Вы знаете, я всегда была уверена в том, что Россия – это зима. Россия – это безбрежность и спокойствие белых полей, это милые, закутавшиеся в большие одежды люди, которые не боятся холодов, топят печи и здороваются друг с другом на улицах. Снег – это чистота, зовущая отречься от суеты этого праздного мира, увязнувшего в своей вечно-пьяной весне и бушующем лете. Снег – это дух, это воля, потому что это преодоление, это терпение, это неудобство для тела, это поиск нетленного огонька, который греет в холода. Иногда, когда вы убегаете от зимы в вечное лето, да еще и с целью очиститься и обновиться, небо посылает вам испытания намного большие, чем вы могли себе представить. Если вы выживете, сумеете не упасть духом, научитесь терпеть, не переставать благодарить и радоваться, вы выйдете из горнила испытаний новым человеком. Вы будете выкованы и отполированы. Вы станете как блестящий новый меч из кузницы. Просто вечное лето не для вас. Слишком просто, слишком однообразно. Я помню как после 3 месяцев путешествий по Южной Европе, я стала ностальгировать по осени. Был октябрь, в Лиссабоне было все еще тепло, а где-то начиналось бабье лето, золото осени, шуршание листьев под ногами, сырость, каштаны, кожаные куртки и кашемировые пальто. Ностальгия. Этот цикл времен года, чем он разнообразнее, контрастнее, тем сложнее устроена душа обитателей этих зон, и когда вы выходите за пределы этого цикла, судьба подбрасывает вам испытания, чтобы вы не тупели, не становились плоской и пресной, чтобы компенсировалось отсутствие переживаний, и чтобы натянутой оставалась струна, чтобы не было фальши. Когда-нибудь вы проснетесь у себя дома, а за окном будет белый снег, вы начнете врастать, обрастать, даже быть может пускать корни, но это конечно до поры до времени, потому как дорога не оставляет своих любимцев. There is nothing but the road for me anymore, you know?
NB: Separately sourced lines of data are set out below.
(** An incoming connection of a peer that is not connected: refused while the
    peer is delayed, otherwise the peer manager decides. *)
Definition listen (peer_id : PeerId) (conn : ConnectionId) : N (option PeerManager.IncomingId) :=
  let! s := asks id in
  do! modify (λ s, with_delay_peers (delete peer_id (delay_peers s)) s) in
  match delay_peers s !! peer_id ≫= (λ instant, if decide (instant > now s)%Z then Some instant else None) with
  | Some instant =>
      do! close_connection peer_id conn in
      do! modify (λ s, with_delay_peers (<[peer_id := instant]> (delay_peers s)) s) in
      ret None
  | None =>
      let! incoming_id := next_incoming in
      do! modify (λ s, with_incoming_peers (<[incoming_id := peer_id]> (incoming_peers s)) s) in
      do! on_peer_manager (PeerManager.incoming peer_id incoming_id) in
      ret (Some incoming_id)
  end.

(** Whether another connection of a connected peer is opened. *)
Definition should_open (connected_list : gmap ConnectionId Connection) (endpoint : ConnectedPoint) : bool :=
  match endpoint with
  | Dialer => true
  | Listener => bool_decide (map_Exists (λ _ v, connected_point v = Dialer) connected_list)
  end.

(** A further connection: the list of connections after it. *)
Definition another_connection (peer_id : PeerId) (conn : ConnectionId) (endpoint : ConnectedPoint)
    (connected_list : gmap ConnectionId Connection) (nonce : Z) : N (gmap ConnectionId Connection) :=
  if should_open connected_list endpoint then
    do! open_connection peer_id conn nonce in
    ret (<[conn := {| connected_point := endpoint; incoming_id := None |}]> connected_list)
  else
    do! close_connection peer_id conn in
    ret connected_list.

Definition inject_connection_established (peer_id : PeerId) (conn : ConnectionId)
    (endpoint : ConnectedPoint) : N unit :=
  let! st := take_entry peer_id in
  match st with
  | Init _ =>
      let! nonce := gen_nonce in
      let! incoming_id :=
        match endpoint with
        | Dialer => do! open_connection peer_id conn nonce in ret None
        | Listener => listen peer_id conn
        end in
      set_entry peer_id
        (Connected {[conn := {| connected_point := endpoint; incoming_id := incoming_id |}]} nonce)
  | Connected connected_list nonce =>
      let! connected_list := another_connection peer_id conn endpoint connected_list nonce in
      set_entry peer_id (Connected connected_list nonce)
  | ProtocolOpened connected_list opened_list nonce =>
      let! connected_list := another_connection peer_id conn endpoint connected_list nonce in
      set_entry peer_id (ProtocolOpened connected_list opened_list nonce)
  | Locked => panic
  end.

Definition inject_connection_closed (peer_id : PeerId) (conn : ConnectionId) : N unit :=
  let! st := take_entry peer_id in
  match st with
  | Init pending_dial => set_entry peer_id (Init pending_dial)
  | Connected connected_list nonce =>
      let connected_list := delete conn connected_list in
      if decide (connected_list = ∅) then
        do! on_peer_manager (PeerManager.dropped peer_id) in
        set_entry peer_id (Init None)
      else set_entry peer_id (Connected connected_list nonce)
  | ProtocolOpened connected_list opened_list nonce =>
      let closed_connection :=
        match opened_list !! conn with
        | Some connection => Some connection
        | None => connected_list !! conn
        end in
      let connected_list := delete conn connected_list in
      let opened_list := delete conn opened_list in
      match closed_connection with
      | Some closed_connection =>
          if decide (opened_list = ∅) then
            do! push_event (AGenerateEvent (ProtocolClose peer_id (connected_point closed_connection))) in
            if decide (connected_list = ∅) then
              do! on_peer_manager (PeerManager.dropped peer_id) in
              set_entry peer_id (Init None)
            else set_entry peer_id (Connected connected_list nonce)
          else set_entry peer_id (ProtocolOpened connected_list opened_list nonce)
      | None => set_entry peer_id (ProtocolOpened connected_list opened_list nonce)
      end
  | Locked => panic
  end.

Definition on_protocol_open (source : PeerId) (conn : ConnectionId) (handshake : bytes) : N unit :=
  let! st := take_entry source in
  match st with
  | Init pending_dial => set_entry source (Init pending_dial)
  | Connected connected_list nonce =>
      match connected_list !! conn with
      | Some connection =>
          do! push_event (AGenerateEvent (ProtocolOpen source (connected_point connection) nonce handshake)) in
          set_entry source (ProtocolOpened (delete conn connected_list) {[conn := connection]} nonce)
      | None => set_entry source (Connected connected_list nonce)
      end
  | ProtocolOpened connected_list opened_list nonce =>
      match connected_list !! conn with
      | Some connection =>
          set_entry source
            (ProtocolOpened (delete conn connected_list) (<[conn := connection]> opened_list) nonce)
      | None => set_entry source (ProtocolOpened connected_list opened_list nonce)
      end
  | Locked => panic
  end.

Definition on_protocol_close (source : PeerId) (conn : ConnectionId) : N unit :=
  let! st := take_entry source in
  match st with
  | Init pending_dial => set_entry source (Init pending_dial)
  | Connected connected_list nonce => set_entry source (Connected connected_list nonce)
  | ProtocolOpened connected_list opened_list nonce =>
      let closed_connection := opened_list !! conn in
      let opened_list := delete conn opened_list in
      match closed_connection with
      | Some closed_connection =>
          if decide (opened_list = ∅) then
            do! push_event (AGenerateEvent (ProtocolClose source (connected_point closed_connection))) in
            set_entry source (Connected (<[conn := closed_connection]> connected_list) nonce)
          else set_entry source (ProtocolOpened connected_list opened_list nonce)
      | None => set_entry source (ProtocolOpened connected_list opened_list nonce)
      end
  | Locked => panic
  end.

(** A peer that breaks the protocol is delayed, its handler closed and
    reported. *)
Definition disconnect (source : PeerId) (conn : ConnectionId) : N unit :=
  do! modify (λ s, with_delay_peers (<[source := (now s + DELAY)%Z]> (delay_peers s)) s) in
  do! close_connection source conn in
  report source PEER_REPORT_PROTOCOL_ERROR.

Definition on_protocol_error (source : PeerId) (conn : ConnectionId) (should_disconnect : bool) : N unit :=
  let! st := take_entry source in
  match st with
  | Init pending_dial => set_entry source (Init pending_dial)
  | Connected connected_list nonce =>
      do! match connected_list !! conn with
          | Some _ => if should_disconnect then disconnect source conn else ret tt
          | None => ret tt
          end in
      set_entry source (Connected connected_list nonce)
  | ProtocolOpened connected_list opened_list nonce =>
      do! (if decide (is_Some (connected_list !! conn) ∨ is_Some (opened_list !! conn))
           then (if should_disconnect then disconnect source conn else ret tt)
           else ret tt) in
      set_entry source (ProtocolOpened connected_list opened_list nonce)
  | Locked => panic
  end.

Definition inject_event (source : PeerId) (conn : ConnectionId) (event : NetworkHandler.HandlerOut) : N unit :=
  match event with
  | NetworkHandler.HProtocolOpen handshake => on_protocol_open source conn handshake
  | NetworkHandler.HProtocolClose _ => on_protocol_close source conn
  | NetworkHandler.HProtocolError should_disconnect _ => on_protocol_error source conn should_disconnect
  | NetworkHandler.HMessage message => push_event (AGenerateEvent (Message source message))
  end.

Definition inject_dial_failure (peer_id : PeerId) : N unit :=
  let! st := take_entry peer_id in
  match st with
  | Init _ =>
      do! report peer_id PEER_REPORT_DIAL_FAILURE in
      do! on_peer_manager (PeerManager.dropped peer_id) in
      do! modify (λ s, with_delay_peers (<[peer_id := (now s + DELAY)%Z]> (delay_peers s)) s) in
      set_entry peer_id (Init None)
  | Connected connected_list nonce => set_entry peer_id (Connected connected_list nonce)
  | ProtocolOpened connected_list opened_list nonce =>
      set_entry peer_id (ProtocolOpened connected_list opened_list nonce)
  | Locked => panic
  end.

(** *** [poll] *)

(** [self.peer_manager.poll_next_unpin(cx)] *)
Definition poll_peer_manager : N (option PeerManager.OutMessage) := λ s,
  let '(r, m) := PeerManager.poll_next (peer_manager s) in (Ok r, with_peer_manager m s).

Definition on_out_message (out : PeerManager.OutMessage) : N unit :=
  match out with
  | PeerManager.Connect peer_id => peer_manager_connect peer_id
  | PeerManager.Drop peer_id => peer_manager_drop peer_id
  | PeerManager.Accept incoming_id => peer_manager_accept incoming_id
  | PeerManager.Reject incoming_id => peer_manager_reject incoming_id
  end.

(** The loop over the messages of the peer manager; the result says whether
    it was left for want of messages. *)
Fixpoint manager_loop (fuel : nat) : N bool :=
  match fuel with
  | 0 => ret false
  | S fuel =>
      let! out := poll_peer_manager in
      match out with
      | Some out => do! on_out_message out in manager_loop fuel
      | None => ret true
      end
  end.

(** The pending dial of a peer, once its delay is over. *)
Definition dial_pending (peer_id : PeerId) : N unit :=
  let! s := asks id in
  match peers s !! peer_id with
  | Some (Init (Some deadline)) =>
      if decide (deadline ≤ now s)%Z then
        do! push_event (ADialPeer peer_id) in
        set_entry peer_id (Init None)
      else ret tt
  | _ => ret tt
  end.

Definition pop_event : N (option Action) := λ s,
  match events s with
  | e :: rest => (Ok (Some e), with_events rest s)
  | [] => (Ok None, s)
  end.

Definition poll (fuel : nat) : N (option Action) :=
  let! event := pop_event in
  match event with
  | Some event => ret (Some event)
  | None =>
      let! _ := manager_loop fuel in
      let! peers := asks (λ s, hash_iter (peers s)) in
      do! for_each dial_pending peers.*1 in
      pop_event
  end.

(** ** The calls of the behaviour *)
Inductive Event :=
| EvDiscovered (peer_ids : list PeerId)
| EvSend (peer_id : PeerId) (message : bytes)
| EvDrop (peer_id : PeerId) (delay : option Z)
| EvEstablished (peer_id : PeerId) (conn : ConnectionId) (endpoint : ConnectedPoint)
| EvClosed (peer_id : PeerId) (conn : ConnectionId)
| EvHandler (source : PeerId) (conn : ConnectionId) (event : NetworkHandler.HandlerOut)
| EvDialFailure (peer_id : PeerId)
| EvReport (peer_id : PeerId) (r : PeerManager.PeerReport)
| EvPoll (fuel : nat)
| EvTime (now : Instant).

(** The action that a call yields. *)
Definition handle (ev : Event) : N (option Action) :=
  match ev with
  | EvDiscovered peer_ids => do! add_discovered_peers peer_ids in ret None
  | EvSend peer_id message => do! send_message peer_id message in ret None
  | EvDrop peer_id delay => do! drop_peer peer_id delay in ret None
  | EvEstablished peer_id conn endpoint =>
      do! inject_connection_established peer_id conn endpoint in ret None
  | EvClosed peer_id conn => do! inject_connection_closed peer_id conn in ret None
  | EvHandler source conn event => do! inject_event source conn event in ret None
  | EvDialFailure peer_id => do! inject_dial_failure peer_id in ret None
  | EvReport peer_id r => do! report peer_id r in ret None
  | EvPoll fuel => poll fuel
  | EvTime now => do! modify (with_now now) in ret None
  end.

(** The actions of a run; a panic ends it with [None]. *)
Fixpoint run (evs : list Event) (s : Protocol) : option (list Action * Protocol) :=
  match evs with
  | [] => Some ([], s)
  | ev :: evs =>
      match handle ev s with
      | (Ok a, s) =>
          match run evs s with
          | Some (actions, s) => Some (option_list a ++ actions, s)
          | None => None
          end
      | (Err _, _) => None
      end
  end.
End Protocol.
End NetworkProtocol.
Когда вы приедете в Камерон Хайлендс, вы выйдете на последней остановке автобуса, и вам предложат расположиться с ночевкой в бывшем бараке английских солдат, переделанном в хостел. Вам хватит денег, чтобы оплатить одну ночевку. В хостеле будет горячий душ, под матрасом будут монетки, оставленные рюкзачниками. Этих монеток будет хватать на дезинфицированную питьевую воду из аппарата. В комнате бывшего барака по ночам будет очень холодно, в одной длинной проходной комнате будет стоять около 7 коек. «You’re in the army now. WOWo, you’re in the army. Now.” Проснувшись после жуткой первой ночи, когда вы чесались всю ночь и не давали тем самым спать соседу по койке, молодому британцу, вы почувствуете животный голод и на последние гроши купите роти и чай с молоком. Tea-O. В хостеле обнаружится интернет, и вы отправите повторное письмо с криком о помощи. Затем на стене вы увидите карту местности, которая гласит, что в окрестностях есть клубничные плантации, агрокультурные павильоны и 13 jungle treks разной сложности. В общем, все не так уж и плохо. Джунгли зовут, господа, джунгли зовут!!! Осталось уладить вопрос с ночлегом…“You know, I’m waiting for the money transfer, as soon as I get money, I shall pay for the bed. Не выгоняйте меня, пожалуйста.». И мне разрешили жить в бараке в кредит.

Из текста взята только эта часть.